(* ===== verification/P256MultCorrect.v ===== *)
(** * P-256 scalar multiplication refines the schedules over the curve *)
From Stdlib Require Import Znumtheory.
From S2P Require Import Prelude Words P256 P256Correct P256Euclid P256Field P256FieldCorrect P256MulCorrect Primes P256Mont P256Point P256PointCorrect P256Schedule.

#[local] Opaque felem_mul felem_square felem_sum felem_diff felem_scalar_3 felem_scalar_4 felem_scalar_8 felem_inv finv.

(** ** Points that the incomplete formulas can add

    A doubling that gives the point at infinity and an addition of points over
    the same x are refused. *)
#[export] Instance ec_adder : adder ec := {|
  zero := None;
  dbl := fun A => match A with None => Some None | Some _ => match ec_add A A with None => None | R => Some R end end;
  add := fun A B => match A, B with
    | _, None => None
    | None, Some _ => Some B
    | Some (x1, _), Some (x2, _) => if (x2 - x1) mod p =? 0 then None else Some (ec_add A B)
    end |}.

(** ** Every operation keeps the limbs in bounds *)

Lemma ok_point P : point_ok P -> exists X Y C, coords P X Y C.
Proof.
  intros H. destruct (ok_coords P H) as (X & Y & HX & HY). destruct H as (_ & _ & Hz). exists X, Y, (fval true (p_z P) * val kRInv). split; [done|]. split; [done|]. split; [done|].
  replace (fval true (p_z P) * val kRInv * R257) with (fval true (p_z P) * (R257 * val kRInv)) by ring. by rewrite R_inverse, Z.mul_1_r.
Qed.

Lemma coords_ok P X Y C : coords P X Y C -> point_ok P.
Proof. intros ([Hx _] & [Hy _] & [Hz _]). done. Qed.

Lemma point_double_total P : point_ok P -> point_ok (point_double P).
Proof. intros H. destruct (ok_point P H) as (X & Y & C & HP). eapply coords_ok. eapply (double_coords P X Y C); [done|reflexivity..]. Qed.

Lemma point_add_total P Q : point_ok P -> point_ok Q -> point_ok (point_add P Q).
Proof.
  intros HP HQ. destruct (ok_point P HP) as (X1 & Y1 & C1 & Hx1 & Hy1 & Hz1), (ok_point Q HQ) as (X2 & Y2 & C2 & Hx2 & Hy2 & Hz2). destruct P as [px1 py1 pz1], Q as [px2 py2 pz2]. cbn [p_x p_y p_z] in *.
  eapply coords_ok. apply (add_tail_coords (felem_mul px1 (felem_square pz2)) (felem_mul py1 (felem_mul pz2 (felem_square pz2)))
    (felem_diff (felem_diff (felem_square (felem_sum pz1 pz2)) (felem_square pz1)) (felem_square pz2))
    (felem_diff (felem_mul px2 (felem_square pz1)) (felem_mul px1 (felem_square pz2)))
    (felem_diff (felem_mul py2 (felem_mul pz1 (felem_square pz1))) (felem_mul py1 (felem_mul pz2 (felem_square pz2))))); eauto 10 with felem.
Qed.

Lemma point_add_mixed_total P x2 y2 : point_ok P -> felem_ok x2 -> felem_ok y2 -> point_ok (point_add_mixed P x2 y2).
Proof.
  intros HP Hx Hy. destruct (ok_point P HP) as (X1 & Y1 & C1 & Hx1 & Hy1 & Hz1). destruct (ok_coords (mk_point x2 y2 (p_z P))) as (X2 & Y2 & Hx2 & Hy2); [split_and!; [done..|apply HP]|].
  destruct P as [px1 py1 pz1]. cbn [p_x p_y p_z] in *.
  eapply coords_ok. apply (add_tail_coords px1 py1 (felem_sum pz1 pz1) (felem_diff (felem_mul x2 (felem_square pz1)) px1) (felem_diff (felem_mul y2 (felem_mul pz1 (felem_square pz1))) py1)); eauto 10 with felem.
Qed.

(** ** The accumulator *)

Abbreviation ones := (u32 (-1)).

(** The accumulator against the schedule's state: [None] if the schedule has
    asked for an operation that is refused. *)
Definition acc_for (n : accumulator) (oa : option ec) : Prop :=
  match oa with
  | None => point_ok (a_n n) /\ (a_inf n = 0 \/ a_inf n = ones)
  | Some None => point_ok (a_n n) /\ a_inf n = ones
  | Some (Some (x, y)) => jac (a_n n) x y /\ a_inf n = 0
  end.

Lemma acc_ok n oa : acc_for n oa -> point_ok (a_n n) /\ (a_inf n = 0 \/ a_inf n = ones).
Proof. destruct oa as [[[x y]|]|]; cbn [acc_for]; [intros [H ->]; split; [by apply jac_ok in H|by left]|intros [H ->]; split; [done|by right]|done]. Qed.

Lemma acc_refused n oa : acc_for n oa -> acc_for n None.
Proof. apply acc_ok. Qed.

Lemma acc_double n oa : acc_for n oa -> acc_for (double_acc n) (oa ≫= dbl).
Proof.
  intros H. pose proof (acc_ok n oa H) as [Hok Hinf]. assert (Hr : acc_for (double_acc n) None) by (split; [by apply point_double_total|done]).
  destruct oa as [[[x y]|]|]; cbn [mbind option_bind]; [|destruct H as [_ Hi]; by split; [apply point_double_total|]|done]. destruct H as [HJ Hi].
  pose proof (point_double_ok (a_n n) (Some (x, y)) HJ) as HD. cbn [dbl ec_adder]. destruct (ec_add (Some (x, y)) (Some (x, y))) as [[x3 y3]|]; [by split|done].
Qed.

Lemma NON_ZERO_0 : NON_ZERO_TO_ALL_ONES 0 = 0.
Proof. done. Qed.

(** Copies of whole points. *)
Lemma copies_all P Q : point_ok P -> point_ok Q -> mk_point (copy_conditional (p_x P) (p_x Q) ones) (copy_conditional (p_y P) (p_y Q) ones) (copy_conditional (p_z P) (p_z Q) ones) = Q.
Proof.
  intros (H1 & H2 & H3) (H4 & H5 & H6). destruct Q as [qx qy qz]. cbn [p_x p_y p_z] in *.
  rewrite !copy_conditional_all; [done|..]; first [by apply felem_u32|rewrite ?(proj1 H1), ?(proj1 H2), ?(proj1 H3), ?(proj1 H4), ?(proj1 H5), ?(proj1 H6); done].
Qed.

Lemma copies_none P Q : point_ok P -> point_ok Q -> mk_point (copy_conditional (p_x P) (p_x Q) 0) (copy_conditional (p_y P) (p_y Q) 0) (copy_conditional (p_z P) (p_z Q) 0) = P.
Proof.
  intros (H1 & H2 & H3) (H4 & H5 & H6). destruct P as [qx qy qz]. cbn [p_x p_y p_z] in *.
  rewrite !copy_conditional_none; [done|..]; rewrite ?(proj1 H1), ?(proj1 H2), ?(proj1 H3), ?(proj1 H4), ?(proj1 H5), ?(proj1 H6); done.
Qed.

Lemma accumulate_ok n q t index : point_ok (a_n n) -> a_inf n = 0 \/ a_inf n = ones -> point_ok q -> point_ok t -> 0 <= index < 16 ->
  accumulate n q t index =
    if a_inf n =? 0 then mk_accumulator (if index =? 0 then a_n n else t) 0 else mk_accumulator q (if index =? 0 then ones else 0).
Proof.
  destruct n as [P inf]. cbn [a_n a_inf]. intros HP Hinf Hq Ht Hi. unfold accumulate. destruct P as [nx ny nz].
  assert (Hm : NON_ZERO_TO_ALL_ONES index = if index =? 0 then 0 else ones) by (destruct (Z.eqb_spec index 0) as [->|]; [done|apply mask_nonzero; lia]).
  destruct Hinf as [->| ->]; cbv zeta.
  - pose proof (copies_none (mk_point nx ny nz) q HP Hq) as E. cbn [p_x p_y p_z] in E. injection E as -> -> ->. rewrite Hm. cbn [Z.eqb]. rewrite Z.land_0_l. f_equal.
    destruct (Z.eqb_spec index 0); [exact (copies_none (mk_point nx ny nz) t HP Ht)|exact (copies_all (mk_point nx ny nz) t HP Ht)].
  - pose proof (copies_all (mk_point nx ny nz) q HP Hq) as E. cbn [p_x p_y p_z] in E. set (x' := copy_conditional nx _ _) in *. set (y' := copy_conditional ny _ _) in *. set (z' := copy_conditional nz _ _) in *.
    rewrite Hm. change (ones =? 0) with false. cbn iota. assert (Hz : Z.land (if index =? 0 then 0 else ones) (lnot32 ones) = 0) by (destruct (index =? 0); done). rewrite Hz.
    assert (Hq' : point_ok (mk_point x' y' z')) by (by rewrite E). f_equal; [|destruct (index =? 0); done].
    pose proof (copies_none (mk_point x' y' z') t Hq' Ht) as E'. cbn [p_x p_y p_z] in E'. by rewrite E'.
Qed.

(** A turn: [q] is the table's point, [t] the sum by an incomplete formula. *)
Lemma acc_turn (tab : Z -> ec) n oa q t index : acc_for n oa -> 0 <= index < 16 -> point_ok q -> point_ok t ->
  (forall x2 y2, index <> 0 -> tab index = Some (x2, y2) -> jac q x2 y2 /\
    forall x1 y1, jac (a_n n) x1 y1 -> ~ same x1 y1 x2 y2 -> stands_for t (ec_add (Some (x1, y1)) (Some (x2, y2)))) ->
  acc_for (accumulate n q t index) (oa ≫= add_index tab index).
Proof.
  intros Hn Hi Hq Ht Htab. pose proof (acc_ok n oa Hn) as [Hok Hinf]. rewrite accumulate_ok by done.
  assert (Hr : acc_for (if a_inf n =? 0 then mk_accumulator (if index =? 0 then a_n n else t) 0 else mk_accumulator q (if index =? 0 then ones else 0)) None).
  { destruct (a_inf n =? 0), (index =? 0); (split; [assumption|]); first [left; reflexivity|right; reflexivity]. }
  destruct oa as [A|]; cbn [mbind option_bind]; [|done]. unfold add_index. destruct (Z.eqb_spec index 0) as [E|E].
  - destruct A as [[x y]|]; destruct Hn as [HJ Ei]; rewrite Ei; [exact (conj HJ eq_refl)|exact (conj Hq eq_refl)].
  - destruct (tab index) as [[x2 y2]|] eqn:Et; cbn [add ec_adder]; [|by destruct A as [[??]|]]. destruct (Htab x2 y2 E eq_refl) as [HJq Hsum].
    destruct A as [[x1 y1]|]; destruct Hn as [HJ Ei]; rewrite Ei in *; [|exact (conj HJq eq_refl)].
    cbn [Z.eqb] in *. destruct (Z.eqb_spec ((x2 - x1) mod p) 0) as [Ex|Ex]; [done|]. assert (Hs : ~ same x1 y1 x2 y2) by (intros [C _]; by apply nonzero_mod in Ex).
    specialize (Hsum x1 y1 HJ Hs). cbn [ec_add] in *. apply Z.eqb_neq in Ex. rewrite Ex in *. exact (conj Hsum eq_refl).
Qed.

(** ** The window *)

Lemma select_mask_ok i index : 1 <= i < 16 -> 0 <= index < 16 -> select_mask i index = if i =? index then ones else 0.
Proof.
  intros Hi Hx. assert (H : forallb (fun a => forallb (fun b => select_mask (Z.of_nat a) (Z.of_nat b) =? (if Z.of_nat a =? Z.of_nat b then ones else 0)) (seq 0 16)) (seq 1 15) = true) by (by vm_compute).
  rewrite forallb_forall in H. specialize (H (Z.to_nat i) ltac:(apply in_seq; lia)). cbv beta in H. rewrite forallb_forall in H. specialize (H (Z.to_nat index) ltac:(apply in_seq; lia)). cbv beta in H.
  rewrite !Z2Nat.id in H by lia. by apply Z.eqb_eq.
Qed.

*Problem details:* Using the records above, say how many lines contain the string "that"; offer no other text.

*Solution below:* 3